What you need to do => Transcribe exactly the first line of the listing below and each line that follows it, ending with the line that contains "Inductive DuplicateState := IN_FLIGHT", and omit the remainder.

Entries supplied =>
(* ===== verification/Deduplication.v ===== *)
(** Duplicate detection of deliveries ([engine/deduplication.py]), its abstract ledger
    and the refinement of the ledger by the store.  Each method of the store runs under
    its lock and awaits nothing inside, so a history is a sequence of whole operations. *)

From stdpp Require Export gmap.
From S2P Require Export Floats.

(** ** The store *)

(** [DuplicateState] *)
Inductive DuplicateState := IN_FLIGHT | COMPLETED | CAPACITY_EXHAUSTED.

#[export] Instance DuplicateState_eq_dec : EqDecision DuplicateState.
Proof. solve_decision. Defined.

(** [DeliveryClaim]: claims are compared with [is], so a claim carries the identity of
    the object. *)
Record DeliveryClaim := {
  claim_object : nat;
  claim_message_id : string;
}.

#[export] Instance DeliveryClaim_eq_dec : EqDecision DeliveryClaim.
Proof. solve_decision. Defined.

(** [BoundedDeduplicationStore]; [bds_allocated] counts the claim objects created, so
    that a new one differs from all that exist. *)
Record BoundedDeduplicationStore := {
  bds_capacity : Z;
  bds_retention_seconds : num;
  bds_entries : list (string * spec_float);
  bds_pending : list (string * DeliveryClaim);
  bds_allocated : nat;
}.

Definition set_entries (v : list (string * spec_float)) (s : BoundedDeduplicationStore)
  : BoundedDeduplicationStore :=
  {| bds_capacity := bds_capacity s; bds_retention_seconds := bds_retention_seconds s;
     bds_entries := v; bds_pending := bds_pending s; bds_allocated := bds_allocated s |}.

Definition set_pending (v : list (string * DeliveryClaim)) (s : BoundedDeduplicationStore)
  : BoundedDeduplicationStore :=
  {| bds_capacity := bds_capacity s; bds_retention_seconds := bds_retention_seconds s;
     bds_entries := bds_entries s; bds_pending := v; bds_allocated := bds_allocated s |}.

(** [isinstance(r, bool) or not isinstance(r, (int, float)) or not math.isfinite(r)
    or r <= 0], where [math.isfinite] converts an integer to a float. *)
Definition retention_number (r : raw) : res (option num) :=
  match r with
  | RInt z => _ ← int_to_float z; Ok (if (z <=? 0)%Z then None else Some (NInt z))
  | RFloat f =>
      Ok (if negb (isfinite f) || float_le f (float_of_Z 0) then None else Some (NFloat f))
  | _ => Ok None
  end.

(** [BoundedDeduplicationStore.__init__] *)
Definition new_store (capacity : Z) (retention_seconds : raw) : res BoundedDeduplicationStore :=
  _ ← guard_or (1 <=? capacity)%Z
        (Exn ValueError "Deduplication capacity must be positive" None);
  r ← retention_number retention_seconds;
  retention ← from_option r
    (Exn ValueError "Deduplication retention must be finite positive seconds" None);
  Ok {| bds_capacity := capacity; bds_retention_seconds := retention;
        bds_entries := []; bds_pending := []; bds_allocated := 0 |}.

Definition expired_ids (now : spec_float) (entries : list (string * spec_float)) : list string :=
  (filter (fun kv => float_le kv.2 now = true) entries).*1.

(** [_expire] *)
Definition expire (now : spec_float) (s : BoundedDeduplicationStore) : BoundedDeduplicationStore :=
  set_entries (fold_left (fun d k => dict_del k d) (expired_ids now (bds_entries s)) (bds_entries s)) s.

(** [while len(entries) + len(pending) >= capacity: entries.popitem(last=False)] *)
Fixpoint evict (capacity : Z) (pending : nat) (entries : list (string * spec_float))
  : res (list (string * spec_float)) :=
  if (capacity <=? Z.of_nat (length entries + pending))%Z then
    match entries with
    | [] => raise KeyError "'dictionary is empty'"
    | _ :: entries => evict capacity pending entries
    end
  else Ok entries.

(** [claim], with the reading of the clock. *)
Definition claim (message_id : string) (now : spec_float) (s : BoundedDeduplicationStore)
  : res (DeliveryClaim + DuplicateState) * BoundedDeduplicationStore :=
  let s := expire now s in
  if dict_mem message_id (bds_entries s) then (Ok (inr COMPLETED), s)
  else if dict_mem message_id (bds_pending s) then (Ok (inr IN_FLIGHT), s)
  else if (bds_capacity s <=? Z.of_nat (length (bds_pending s)))%Z
  then (Ok (inr CAPACITY_EXHAUSTED), s)
  else
    match evict (bds_capacity s) (length (bds_pending s)) (bds_entries s) with
    | Raise e => (Raise e, set_entries [] s)
    | Ok entries =>
        let c := {| claim_object := bds_allocated s; claim_message_id := message_id |} in
        (Ok (inl c),
         {| bds_capacity := bds_capacity s; bds_retention_seconds := bds_retention_seconds s;
            bds_entries := entries; bds_pending := dict_set message_id c (bds_pending s);
            bds_allocated := S (bds_allocated s) |})
    end.

(** [self._pending.get(claim.message_id) is claim] *)
Definition holds (c : DeliveryClaim) (s : BoundedDeduplicationStore) : bool :=
  match dict_get (claim_message_id c) (bds_pending s) with
  | Some c' => bool_decide (claim_object c' = claim_object c)
  | None => false
  end.

(** [self._clock() + self._retention_seconds]: the interpreter converts an integer. *)
Definition expiry (now : spec_float) (retention_seconds : num) : res spec_float :=
  r ← num_to_float retention_seconds; Ok (float_add now r).

(** [complete], with the reading of the clock. *)
Definition complete (c : DeliveryClaim) (now : spec_float) (s : BoundedDeduplicationStore)
  : res unit * BoundedDeduplicationStore :=
  if holds c s then
    let s := set_pending (dict_del (claim_message_id c) (bds_pending s)) s in
    match expiry now (bds_retention_seconds s) with
    | Raise e => (Raise e, s)
    | Ok expires_at =>
        (Ok tt, set_entries (dict_set (claim_message_id c) expires_at (bds_entries s)) s)
    end
  else (Ok tt, s).

(** [release] *)
Definition release (c : DeliveryClaim) (s : BoundedDeduplicationStore) : BoundedDeduplicationStore :=
  if holds c s then set_pending (dict_del (claim_message_id c) (bds_pending s)) s else s.

(** [clear] *)
Definition clear (s : BoundedDeduplicationStore) : BoundedDeduplicationStore :=
  set_pending [] (set_entries [] s).

(** ** Histories *)

Inductive operation :=
| OpClaim (message_id : string) (now : spec_float)
| OpComplete (c : DeliveryClaim) (now : spec_float)
| OpRelease (c : DeliveryClaim)
| OpClear.

Inductive answer :=
| AClaim (a : DeliveryClaim + DuplicateState)
| ANone
| ARaised (e : exn).

Definition answer_of {A} (f : A -> answer) (r : res A) : answer :=
  match r with Ok a => f a | Raise e => ARaised e end.

(** A call of a method of the store. *)
Definition perform (o : operation) (s : BoundedDeduplicationStore) : answer * BoundedDeduplicationStore :=
  match o with
  | OpClaim m now => let '(r, s') := claim m now s in (answer_of AClaim r, s')
  | OpComplete c now => let '(r, s') := complete c now s in (answer_of (fun _ => ANone) r, s')
  | OpRelease c => (ANone, release c s)
  | OpClear => (ANone, clear s)
  end.

Fixpoint perform_all (os : list operation) (s : BoundedDeduplicationStore)
  : list answer * BoundedDeduplicationStore :=
  match os with
  | [] => ([], s)
  | o :: os =>
      let '(a, s1) := perform o s in
      let '(l, s2) := perform_all os s1 in
      (a :: l, s2)
  end.

(** ** What the store promises: a ledger of deliveries

    A delivery is in flight under one claim, or remembered as completed until its
    retention ends.  The ledger says which answers are allowed; it leaves open which
    completed deliveries are forgotten when room is needed. *)

Inductive phase :=
| InFlight (claim_object : nat)
| Remembered (expires_at : spec_float).

Abbreviation ledger := (gmap string phase).

Definition is_in_flight (p : phase) : bool := match p with InFlight _ => true | _ => false end.

Definition unexpired (now : spec_float) (p : phase) : bool :=
  match p with InFlight _ => true | Remembered e => negb (float_le e now) end.

Definition forget_expired (now : spec_float) (L : ledger) : ledger :=
  filter (fun kv => unexpired now kv.2 = true) L.

Definition in_flight (L : ledger) : nat := size (filter (fun kv => is_in_flight kv.2 = true) L).

(** Room is made for one delivery by forgetting completed ones, and no more of them
    than the capacity demands. *)
Definition make_room (capacity : Z) (L K : ledger) : Prop :=
  K ⊆ L /\
  (forall k p, L !! k = Some p -> K !! k = None -> is_in_flight p = false) /\
  Z.of_nat (size K) = Z.min (Z.of_nat (size L)) (capacity - 1).

Inductive ledger_step (capacity : Z) (retention : num) : ledger -> operation -> answer -> ledger -> Prop :=
| ledger_completed L m now e :
    forget_expired now L !! m = Some (Remembered e) ->
    ledger_step capacity retention L (OpClaim m now) (AClaim (inr COMPLETED)) (forget_expired now L)
| ledger_in_flight L m now o :
    forget_expired now L !! m = Some (InFlight o) ->
    ledger_step capacity retention L (OpClaim m now) (AClaim (inr IN_FLIGHT)) (forget_expired now L)
| ledger_exhausted L m now :
    forget_expired now L !! m = None ->
    (capacity <= Z.of_nat (in_flight (forget_expired now L)))%Z ->
    ledger_step capacity retention L (OpClaim m now) (AClaim (inr CAPACITY_EXHAUSTED))
      (forget_expired now L)
| ledger_granted L K m now c :
    forget_expired now L !! m = None ->
    (Z.of_nat (in_flight (forget_expired now L)) < capacity)%Z ->
    make_room capacity (forget_expired now L) K ->
    claim_message_id c = m ->
    (forall k, L !! k <> Some (InFlight (claim_object c))) ->
    ledger_step capacity retention L (OpClaim m now) (AClaim (inl c)) (<[m := InFlight (claim_object c)]> K)
| ledger_settled L c now e :
    L !! claim_message_id c = Some (InFlight (claim_object c)) ->
    expiry now retention = Ok e ->
    ledger_step capacity retention L (OpComplete c now) ANone (<[claim_message_id c := Remembered e]> L)
| ledger_stale_completion L c now :
    L !! claim_message_id c <> Some (InFlight (claim_object c)) ->
    ledger_step capacity retention L (OpComplete c now) ANone L
| ledger_released L c :
    L !! claim_message_id c = Some (InFlight (claim_object c)) ->
    ledger_step capacity retention L (OpRelease c) ANone (delete (claim_message_id c) L)
| ledger_stale_release L c :
    L !! claim_message_id c <> Some (InFlight (claim_object c)) ->
    ledger_step capacity retention L (OpRelease c) ANone L
| ledger_cleared L : ledger_step capacity retention L OpClear ANone ∅.

Inductive ledger_history (capacity : Z) (retention : num)
  : ledger -> list operation -> list answer -> ledger -> Prop :=
| history_nil L : ledger_history capacity retention L [] [] L
| history_cons L o a L' os l L'' :
    ledger_step capacity retention L o a L' ->
    ledger_history capacity retention L' os l L'' ->
    ledger_history capacity retention L (o :: os) (a :: l) L''.

(** One for a claim that is granted. *)
Definition granted (a : answer) : nat := match a with AClaim (inl _) => 1 | _ => 0 end.

(** An operation after which a completed delivery that expires at [e] may still be
    known: no [clear], and no claim at a time at which it has expired. *)
Definition keeps_until (e : spec_float) (o : operation) : bool :=
  match o with OpClear => false | OpClaim _ now => negb (float_le e now) | _ => true end.

(** The ledger that a store stands for. *)
Definition rows (s : BoundedDeduplicationStore) : list (string * phase) :=
  (prod_map id Remembered <$> bds_entries s) ++
  (prod_map id (fun c => InFlight (claim_object c)) <$> bds_pending s).

Definition ledger_of (s : BoundedDeduplicationStore) : ledger := list_to_map (rows s).

(** What every reachable store satisfies. *)
Record store_wf (s : BoundedDeduplicationStore) : Prop := {
  wf_capacity : (1 <= bds_capacity s)%Z;
  wf_retention : is_ok (num_to_float (bds_retention_seconds s)) = true;
  wf_keys : NoDup (dict_keys (bds_entries s) ++ dict_keys (bds_pending s));
  wf_size : (Z.of_nat (length (bds_entries s) + length (bds_pending s)) <= bds_capacity s)%Z;
  wf_claims : Forall (fun kv => claim_message_id kv.2 = kv.1) (bds_pending s);
  wf_allocated : Forall (fun kv => (claim_object kv.2 < bds_allocated s)%nat) (bds_pending s);
}.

Exercise solution =>
(* ===== verification/Deduplication.v ===== *)
(** Duplicate detection of deliveries ([engine/deduplication.py]), its abstract ledger
    and the refinement of the ledger by the store.  Each method of the store runs under
    its lock and awaits nothing inside, so a history is a sequence of whole operations. *)

From stdpp Require Export gmap.
From S2P Require Export Floats.

(** ** The store *)

(** [DuplicateState] *)
Inductive DuplicateState := IN_FLIGHT | COMPLETED | CAPACITY_EXHAUSTED.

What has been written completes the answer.